Information ->
(* ===== verification/FileDemo.v ===== *)
(** * Files, processes and a disk in memory

    A machine with one process, whose memory is one page, and the eight-block disk
    of FsDemo.v below it; on it the theorems about open files apply. *)

From stdpp Require Import functions.
From S2P Require Import Prelude Spinlock KString Kalloc Vm Proc Syscall PipeMem Bio Log Fs FsBlocks FsFile FsDir FsPath FsDemo File FileOk.

Module FileDemo.
Import Proc Syscall File FsBlocks FsFile FsPath FsDemo FileOk.

#[local] Existing Instances Fs.ram_blocks ram_spec no_devices Kalloc.demo_linker.

(** A disk in memory needs no log. *)
#[local] Instance ram_trans : Fs.Trans Fs.ram := {| Fs.begin_trans := ret tt; Fs.commit_trans := ret tt |}.

#[local] Instance ram_trans_spec : TransSpec Fs.ram.
Proof.
  refine {| idle := fun s v h => rep s v h ∅ |}.
  - intros s v h sec R. by apply (rep_len s v h ∅).
  - intros s v h sec R Hs Hn Hb. apply bread_ok; try done. rewrite size_empty. lia.
  - intros s v h sec i x R. by apply (bdata_ok s v h ∅ sec).
  - intros s v h sec i x y R. by apply bstore_ok.
  - intros s v h sec i R. by apply brelse_ok.
  - intros s v R. by exists s.
  - intros s v w R _. by exists s.
Defined.

#[local] Instance alone : Switch (files Fs.ram) := {| swtch := fun _ => ret tt |}.

(** The bytes of [hi] and a newline at 100 in the process's page. *)
Definition page_mem : Kalloc.kmem :=
  Kalloc.set_mm (Vm.store_bytes (Vm.pg 2 + 100) [104; 105; 10] (Kalloc.mm Vm.one_page)) Vm.one_page.

Definition page_proc : proc := set_vm (Vm.pg 0) PGSIZE (set_pid 1 (set_state RUNNING zero_proc)).

(** Two open files of the empty file [a], one for writing and one for reading. *)
Definition wfile : file := MkFile FD_INODE 1 false true 0 1 0.
Definition rfile : file := MkFile FD_INODE 1 true false 0 1 0.

(** Both inodes are in the cache and not locked. *)
Definition cache : list Fs.inode := [Fs.set_iflags Fs.I_VALID root_i; Fs.set_iflags Fs.I_VALID file_i].

Definition machine : kst (files Fs.ram) :=
  {| km := page_mem; ptab := {| procs := [page_proc]; nextpid := 2 |}; cpu := Spinlock.Cpu 0 true true;
     Proc.held := fun _ => false; initproc := None; first_run := false; ticks := 0;
     filest := Files (Fs.Fsys demo_ram false cache) [wfile; rfile] |}.

Lemma page_ka v : 0 <= v < PGSIZE -> Vm.ka (Kalloc.mm Vm.one_page) (Vm.pg 0) v = Some (Vm.pg 2 + v) /\
  exists e, Vm.pte (Kalloc.mm Vm.one_page) (Vm.pg 0) v = Some e /\ Vm.has e Vm.PTE_W = true /\
    p2v (PTE_ADDR e) + v mod PGSIZE = Vm.pg 2 + v.
Proof.
  intros Hv. unfold Vm.ka, Vm.pte. rewrite Vm.PDX_eq, Vm.PTX_eq, u32_small by (unfold PGSIZE in Hv; lia).
  assert (E1 : v / 4194304 = 0) by (apply Z.div_small; unfold PGSIZE in Hv; lia).
  assert (E2 : v / 4096 = 0) by (apply Z.div_small; unfold PGSIZE in Hv; lia). rewrite E1, E2, (Z.mod_small v PGSIZE) by done.
  assert (T : Vm.table (Kalloc.mm Vm.one_page) (Vm.pg 0) 0 = Some (Vm.pg 1)) by (vm_compute; reflexivity).
  assert (L : load32 (Kalloc.mm Vm.one_page) (Vm.pg 1 + 4 * (0 mod 1024)) = v2p (Vm.pg 2) + 7) by (vm_compute; reflexivity).
  assert (F : PTE_ADDR (v2p (Vm.pg 2) + 7) = v2p (Vm.pg 2) /\ p2v (v2p (Vm.pg 2)) = Vm.pg 2) by (split; vm_compute; reflexivity).
  rewrite T. cbn [mbind option_bind]. rewrite L. change (Vm.has (v2p (Vm.pg 2) + 7) Vm.PTE_P) with true. cbn [mbind option_bind].
  change (Vm.has (v2p (Vm.pg 2) + 7) Vm.PTE_U) with true. rewrite (proj1 F), (proj2 F). split; [done|].
  eexists. split; [reflexivity|]. rewrite (proj1 F), (proj2 F). done.
Qed.

Lemma page_data : Vm.data_page Vm.one_page [] (Vm.pg 0) (Vm.pg 2).
Proof.
  split; [by apply Vm.pg_page|apply not_elem_of_nil|by vm_compute|]. intros i Hi. rewrite Vm.one_page_tables by done.
  case_decide; [|done]. intros [= E].
Qed.

Lemma page_mem_facts : Vm.wf page_mem [] (Vm.pg 0) /\
  (forall va, Vm.pte (Kalloc.mm page_mem) (Vm.pg 0) va = Vm.pte (Kalloc.mm Vm.one_page) (Vm.pg 0) va) /\
  Vm.data_page page_mem [] (Vm.pg 0) (Vm.pg 2).
Proof.
  destruct (Vm.write_data Vm.one_page [] (Vm.pg 0) (Vm.pg 2) (Kalloc.mm page_mem) Vm.one_page_wf page_data) as (W & _ & P & D).
  - intros b Hb. unfold page_mem. cbn [Kalloc.mm Kalloc.set_mm]. rewrite (Vm.store_bytes_stored _ _ _ b). unfold Kalloc.in_page, PGSIZE in Hb.
    cbn [length]. destruct (Z.leb_spec (Vm.pg 2 + 100) b), (Z.ltb_spec b (Vm.pg 2 + 100 + Z.of_nat 3)); cbn [andb]; try done. lia.
  - split; [exact W|]. split; [exact P|]. apply D, page_data.
Qed.

Lemma machine_user : user machine 0 page_proc.
Proof.
  constructor; [reflexivity|vm_compute; split; discriminate|]. intros va Hv. change (pgdir page_proc) with (Vm.pg 0).
  change (km machine) with page_mem. rewrite (proj1 (proj2 page_mem_facts)). destruct (page_ka va Hv) as [_ (e & -> & _)]. done.
Qed.

Lemma machine_buffer va n : 0 <= va -> 0 <= n -> va + n <= PGSIZE -> buffer machine page_proc [] va n.
Proof.
  intros Hv Hn Hp. change PGSIZE with 4096 in Hp. destruct page_mem_facts as (W & P & D).
  assert (K : forall v, 0 <= v < 4096 -> Vm.ka (Kalloc.mm page_mem) (Vm.pg 0) v = Some (Vm.pg 2 + v)).
  { intros v Hv'. unfold Vm.ka. rewrite P. apply (page_ka v Hv'). }
  constructor; [exact W|split|].
  - intros v Hv'. exists (Vm.pg 2). split; [exact D|]. rewrite (Z.mod_small v PGSIZE) by (unfold PGSIZE; lia). apply K. lia.
  - intros v w x Hv' Hw' E1 E2. change (Vm.ka (Kalloc.mm page_mem) (Vm.pg 0) v = Some x) in E1.
    change (Vm.ka (Kalloc.mm page_mem) (Vm.pg 0) w = Some x) in E2. rewrite K in E1, E2 by lia. injection E1. injection E2. lia.
  - intros v Hv'. destruct (page_ka v) as [_ (e & E & Hw & _)]; [unfold PGSIZE; lia|]. exists e. split; [|exact Hw].
    change (Vm.pte (Kalloc.mm page_mem) (Vm.pg 0) v = Some e). by rewrite P.
Qed.

Lemma machine_opened : opened demo (fsy (filest machine)) 1 2.
Proof.
  assert (E : with_contents file_i (Fs.Inode 1 2 1 0 0 0 0 0 0 []) = node demo 2) by (symmetry; apply demo_nodes).
  constructor; rewrite <- ?E.
  - exists (Fs.set_iflags Fs.I_VALID file_i). do 4 (split; [reflexivity|]). split; [|discriminate]. right. split; [by left|].
    change (Fs.i_inum (Fs.set_iflags Fs.I_VALID file_i)) with 2. rewrite <- E. reflexivity.
  - reflexivity.
  - apply (inode_ok_contents demo file_i); [apply file_ok_demo|reflexivity..].
  - split; discriminate.
Qed.


End FileDemo.
(* ===== verification/Exec.v ===== *)
(** * Running a program (kernel/exec.c)

    [execve]: the program file is found and read through the file system, loaded
    into a new page directory, and the stack of the new image is built from the
    strings of the old one, given here by their bytes. *)

From stdpp Require Import functions.
From S2P Require Import Prelude Spinlock KString Kalloc Vm Proc Syscall PipeMem Fs File.

Module Exec.
Import Proc Syscall File.

Definition MAXARG : Z := 32.
Definition ELF_MAGIC : Z := 1179403647.
Definition ELF_PROG_LOAD : Z := 1.
Definition sizeof_elfhdr : Z := 52.
Definition sizeof_proghdr : Z := 32.

(** The fields of [struct elfhdr] and [struct proghdr] that are used. *)
Record elfhdr := Elf { elf_magic : Z; elf_entry : Z; elf_phoff : Z; elf_phnum : Z }.
Definition get_elfhdr (x : list Z) : elfhdr := Elf (get32 x 0) (get32 x 24) (get32 x 28) (get16 x 44).

Record proghdr := Ph { ph_type : Z; ph_off : Z; ph_vaddr : Z; ph_filesz : Z; ph_memsz : Z }.
Definition get_proghdr (x : list Z) : proghdr := Ph (get32 x 0) (get32 x 4) (get32 x 8) (get32 x 16) (get32 x 20).

(** ** The stack of the new image *)

(** [ustack[4 + MAXARG * 2 + 2]] *)
Definition USTACK : nat := 70.

Section Stack.
Context `{Linker}.

Definition set_ustack {S} (k : nat) (v : Z) (u : list Z) : M S (list Z) :=
  if (k <? length u)%nat then ret (<[k := u32 v]> u) else wild "exec: write behind ustack".

Definition ustack_bytes (n : nat) (u : list Z) : list Z := concat (le_enc 4 <$> take n u).

(** One of the two loops that push strings: [base] is 5 for the environment and 4
    for the arguments, [stop] the test at the head of the body.  The result is
    [sp], the number of strings, and [ustack]; [None] is a jump to [bad]. *)
Fixpoint push_strings (stop : Z -> bool) (base : nat) (pgdir : Z) (l : list (list Z)) (n : nat) (sp : Z) (u : list Z) :
    M Kalloc.kmem (option (Z * nat * list Z)) :=
  match l with
  | [] => ret (Some (sp, n, u))
  | str :: l' =>
      if stop (Z.of_nat n) then ret None
      else
        let sp := Z.land (u32 (sp - (Z.of_nat (length str) + 1))) (u32 (Z.lnot 3)) in
        let! r := Vm.copyout pgdir sp (str ++ [0]) in
        if r <? 0 then ret None
        else let! u := set_ustack (base + n) sp u in push_strings stop base pgdir l' (S n) sp u
  end.

(** [i] is the loop variable of the loop over the program headers. *)
Definition push_stack (pgdir i sz : Z) (argv env : list (list Z)) (u : list Z) : M Kalloc.kmem (option Z) :=
  let! u := set_ustack 0 4294967295 u in
  let! r := push_strings (fun _ => i >=? MAXARG) 5 pgdir env 0 sz u in
  match r with
  | None => ret None
  | Some (sp, envc, u) =>
      let! u := set_ustack 3 (sp - (Z.of_nat envc + 1) * 4) u in
      let! u := set_ustack (5 + envc) 0 u in
      let sp := u32 (sp - (5 + Z.of_nat envc + 1) * 4) in
      let! r := Vm.copyout pgdir sp (ustack_bytes (4 + envc + 1) u) in
      if r <? 0 then ret None
      else
        let! r := push_strings (fun argc => argc >=? MAXARG) 4 pgdir argv 0 sp u in
        match r with
        | None => ret None
        | Some (sp, argc, u) =>
            let! u := set_ustack 1 (Z.of_nat argc) u in
            let! u := set_ustack 2 (sp - (Z.of_nat argc + 1) * 4) u in
            let! u := set_ustack (4 + argc) 0 u in
            let sp := u32 (sp - (4 + Z.of_nat argc + 1) * 4) in
            let! r := Vm.copyout pgdir sp (ustack_bytes (4 + argc + 1) u) in
            if r <? 0 then ret None else ret (Some sp)
        end
  end.

End Stack.

(** The bytes behind the last slash of a path. *)
Fixpoint last_name (last s : list Z) : list Z :=
  match s with
  | [] => last
  | c :: s' => last_name (if c =? Fs.slash then s' else last) s'
  end.

Section Code.
Context {B : Type} `{Fs.Blocks B} `{!Fs.Trans B} `{!Fs.Devices (B:=B)} `{DataSegment} `{!Switch (files B)}.
Local Notation kst := (Proc.kst (files B)).

(** What the kernel's stack holds where [elf] and [ustack] are placed. *)
Variables elf0 ustack0 : list Z.

(** [proc->cwd], which a path that starts at the root does not need. *)
Definition from_cwd {A} (me : nat) (path : list Z) (k : nat -> M kst A) : M kst A :=
  let! p := get_proc me in
  match cwd p with
  | Some c => k c
  | None => if Fs.ch path 0 =? Fs.slash then k O else wild "no current directory"
  end.

(** [readi] with the bytes stored at a kernel address. *)
Definition readi_to (ip : nat) (dst off n : Z) : M kst Z :=
  let! r := fs_op (Fs.readi ip off n) in
  mem_op (Vm.copy_in dst r.2) ;!
  ret r.1.

(** The loop over the program headers, of which [k] are left. *)
Fixpoint load_segments (k : nat) (ip : nat) (pgdir sz off : Z) : M kst (option Z) :=
  match k with
  | O => ret (Some sz)
  | S k' =>
      let! r := fs_op (Fs.readi ip off sizeof_proghdr) in
      if negb (r.1 =? sizeof_proghdr) then ret None
      else
        let ph := get_proghdr r.2 in
        let next sz := load_segments k' ip pgdir sz (u32 (off + sizeof_proghdr)) in
        if negb (ph_type ph =? ELF_PROG_LOAD) then next sz
        else if ph_memsz ph <? ph_filesz ph then ret None
        else
          let! sz := mem_op (Vm.allocuvm pgdir sz (u32 (ph_vaddr ph + ph_memsz ph))) in
          if sz =? 0 then ret None
          else
            let! r := Vm.loaduvm (fun A => mem_op) (readi_to ip) pgdir (ph_vaddr ph) (ph_off ph) (ph_filesz ph) in
            if r <? 0 then ret None else next sz
  end.

(** The part from the reading of the header to [iunlockput]: the page directory,
    and the header with the size if nothing went wrong. *)
Definition load_program (ip : nat) : M kst (Z * option (elfhdr * Z)) :=
  let! r := fs_op (Fs.readi ip 0 sizeof_elfhdr) in
  let elf := get_elfhdr (poke 0 r.2 elf0) in
  if u32 r.1 <? sizeof_elfhdr then ret (0, None)
  else if negb (elf_magic elf =? ELF_MAGIC) then ret (0, None)
  else
    let! pgdir := mem_op Vm.setupkvm in
    if pgdir =? 0 then ret (0, None)
    else
      let! r := load_segments (Z.to_nat (elf_phnum elf)) ip pgdir 0 (elf_phoff elf) in
      ret (pgdir, match r with Some sz => Some (elf, sz) | None => None end).

Definition execve (me : nat) (path : list Z) (argv env : list (list Z)) : M kst Z :=
  let! ip := from_cwd me path (fun c => fs_op (Fs.namei c path)) in
  match ip with
  | None => ret (-1)
  | Some ip =>
      fs_op (Fs.ilock (Some ip)) ;!
      let! r := load_program ip in
      let pgdir := r.1 in
      let bad := when (negb (pgdir =? 0)) (mem_op (Vm.freevm pgdir)) in
      match r.2 with
      | None => bad ;! fs_op (Fs.iunlockput ip) ;! ret (-1)
      | Some (elf, sz) =>
          fs_op (Fs.iunlockput ip) ;!
          let sz := PGROUNDUP sz in
          let! sz := mem_op (Vm.allocuvm pgdir sz (u32 (sz + 2 * PGSIZE))) in
          if sz =? 0 then bad ;! ret (-1)
          else
            mem_op (Vm.clearpteu pgdir (sz - 2 * PGSIZE)) ;!
            let! sp := mem_op (push_stack pgdir (elf_phnum elf) sz argv env ustack0) in
            match sp with
            | None => bad ;! ret (-1)
            | Some sp =>
                on_proc me (set_name (take 15 (last_name path path))) ;!
                let! p := get_proc me in
                on_proc me (set_vm pgdir sz) ;!
                mem_op (Vm.st (tf p + tf_eip) (elf_entry elf)) ;!
                mem_op (Vm.st (tf p + tf_esp) sp) ;!
                mem_op (Vm.freevm (Proc.pgdir p)) ;!
                ret 0
            end
      end
  end.

End Code.
End Exec.
Lemma word_range m a v : 0 <= v < 2 ^ 31 -> wget (wput a v m) a = v.
Proof. intros. apply wget_wput. assert (2 ^ 31 < 2 ^ 32) by done. lia. Qed.

(** Blocks other than [b] and [p], from both. *)
Lemma apart x : x ∈ X ++ Y ++ A -> dis b x /\ dis p x.
Proof.
  intros Hx. destruct D as (Fb & Fp & _). rewrite Forall_cons in Fb. destruct Fb as [_ Fb]. rewrite Forall_forall in Fb, Fp. auto.
Qed.

Lemma p_apart : dis b p.
Proof. destruct D as (Fb & _). by inversion Fb. Qed.

(** Joining with the block above. *)
Lemma join_up m f : links m (p :: Y) base -> wget m (b.1 + 4) = b.2 -> exists m1 nb Y2,
  (let! n := s_size b.1 in
   let! q := s_ptr p.1 in
   if b.1 + SIZEOF_HEADER * n =? q then
     let! k := s_size q in
     set_size b.1 (u32 (n + k)) ;!
     let! r := s_ptr q in
     set_ptr b.1 r
   else set_ptr b.1 q) (Hst m f top) = Done tt (Hst m1 f top) /\
  (forall a, ~ (b.1 <= a < b.1 + 8) -> m1 a = m a) /\ wget m1 b.1 = next Y2 base /\ wget m1 (b.1 + 4) = nb /\ links m1 Y2 base /\
  (nb = b.2 /\ Y2 = Y \/ exists y, Y = y :: Y2 /\ b.1 + 8 * b.2 = y.1 /\ nb = b.2 + y.2).
Proof.
  intros (Ep & _ & LY) Eb. unfold bind at 1 2, s_size, s_ptr, gets. cbn [mm]. rewrite Eb, Ep. unfold SIZEOF_HEADER.
  assert (Ty : forall y, y ∈ Y -> dis b y /\ ext y <= top /\ 1 <= y.2 /\ b.1 < y.1).
  { intros y Hy. rewrite Forall_forall in HY, T. destruct (HY y Hy). split; [|split; [|done]].
    - apply apart. set_solver.
    - apply T. set_solver. }
  assert (Tb : ext b <= top) by (rewrite Forall_forall in T; apply T; set_solver).
  assert (Out : forall v w a, ~ (b.1 <= a < b.1 + 8) -> wput b.1 v (wput (b.1 + 4) w m) a = m a) by (intros; rewrite !wput_other by lia; done).
  assert (Out1 : forall v a, ~ (b.1 <= a < b.1 + 8) -> wput b.1 v m a = m a) by (intros; rewrite !wput_other by lia; done).
  assert (Frame : forall m1 Y2, (forall a, ~ (b.1 <= a < b.1 + 8) -> m1 a = m a) -> Y2 ⊆ Y -> links m Y2 base -> links m1 Y2 base).
  { intros m1 Y2 H Sub. apply links_agree. apply Forall_forall. intros y Hy. apply (agree_out m m1 b b y); [apply Ty; set_solver..|auto]. }
  destruct (Z.eqb_spec (b.1 + 8 * b.2) (next Y base)) as [E|N].
  - destruct Y as [|y Y2]; cbn [next] in *; [lia|]. destruct (Ty y) as (Dy & Ey & Sy & By); [set_solver|]. destruct LY as (Ly1 & Ly2 & LY).
    cbn in LY. unfold bind, set_size, set_ptr, modify. cbn [mm freep brk]. rewrite Ly2.
    assert (Hr : wget (wput (b.1 + 4) (u32 (b.2 + y.2)) m) y.1 = next Y2 base) by (rewrite wget_other; [done|unfold dis, ext in Dy; lia]).
    rewrite Hr. unfold ext in Ey, Tb. assert (Hs : u32 (b.2 + y.2) = b.2 + y.2) by (apply u32_small; lia). rewrite Hs.
    exists (wput b.1 (next Y2 base) (wput (b.1 + 4) (b.2 + y.2) m)), (b.2 + y.2), Y2. split; [done|]. split; [apply Out|].
    assert (0 <= next Y2 base < 2 ^ 31).
    { destruct Y2 as [|z Y2]; cbn [next]; [lia|]. destruct (Ty z) as (_ & Ez & Sz & Bz); [set_solver|]. unfold ext in Ez. lia. }
    split; [by apply word_range|]. split; [rewrite wget_other by lia; apply word_range; lia|]. split; [apply Frame; [apply Out|set_solver|done]|].
    right. by exists y.
  - unfold set_ptr, modify. cbn [mm freep brk]. exists (wput b.1 (next Y base) m), b.2, Y. split; [done|]. split; [apply Out1|].
    assert (0 <= next Y base < 2 ^ 31).
    { destruct Y as [|z Y2]; cbn [next]; [unfold ext in Tb; lia|]. destruct (Ty z) as (_ & Ez & Sz & Bz); [set_solver|]. unfold ext in Ez. lia. }
    split; [by apply word_range|]. split; [by rewrite wget_other by lia|]. split; [by apply Frame; [apply Out1|..]|]. by left.
Qed.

What to produce ->
Retype only the lines above between the line with "None => ret (-1)" and the line with "on_proc me (set_vm", counting those two lines as well, and keep every character as it is.

Exercise answer ->
  | None => ret (-1)
  | Some ip =>
      fs_op (Fs.ilock (Some ip)) ;!
      let! r := load_program ip in
      let pgdir := r.1 in
      let bad := when (negb (pgdir =? 0)) (mem_op (Vm.freevm pgdir)) in
      match r.2 with
      | None => bad ;! fs_op (Fs.iunlockput ip) ;! ret (-1)
      | Some (elf, sz) =>
          fs_op (Fs.iunlockput ip) ;!
          let sz := PGROUNDUP sz in
          let! sz := mem_op (Vm.allocuvm pgdir sz (u32 (sz + 2 * PGSIZE))) in
          if sz =? 0 then bad ;! ret (-1)
          else
            mem_op (Vm.clearpteu pgdir (sz - 2 * PGSIZE)) ;!
            let! sp := mem_op (push_stack pgdir (elf_phnum elf) sz argv env ustack0) in
            match sp with
            | None => bad ;! ret (-1)
            | Some sp =>
                on_proc me (set_name (take 15 (last_name path path))) ;!
                let! p := get_proc me in
                on_proc me (set_vm pgdir sz) ;!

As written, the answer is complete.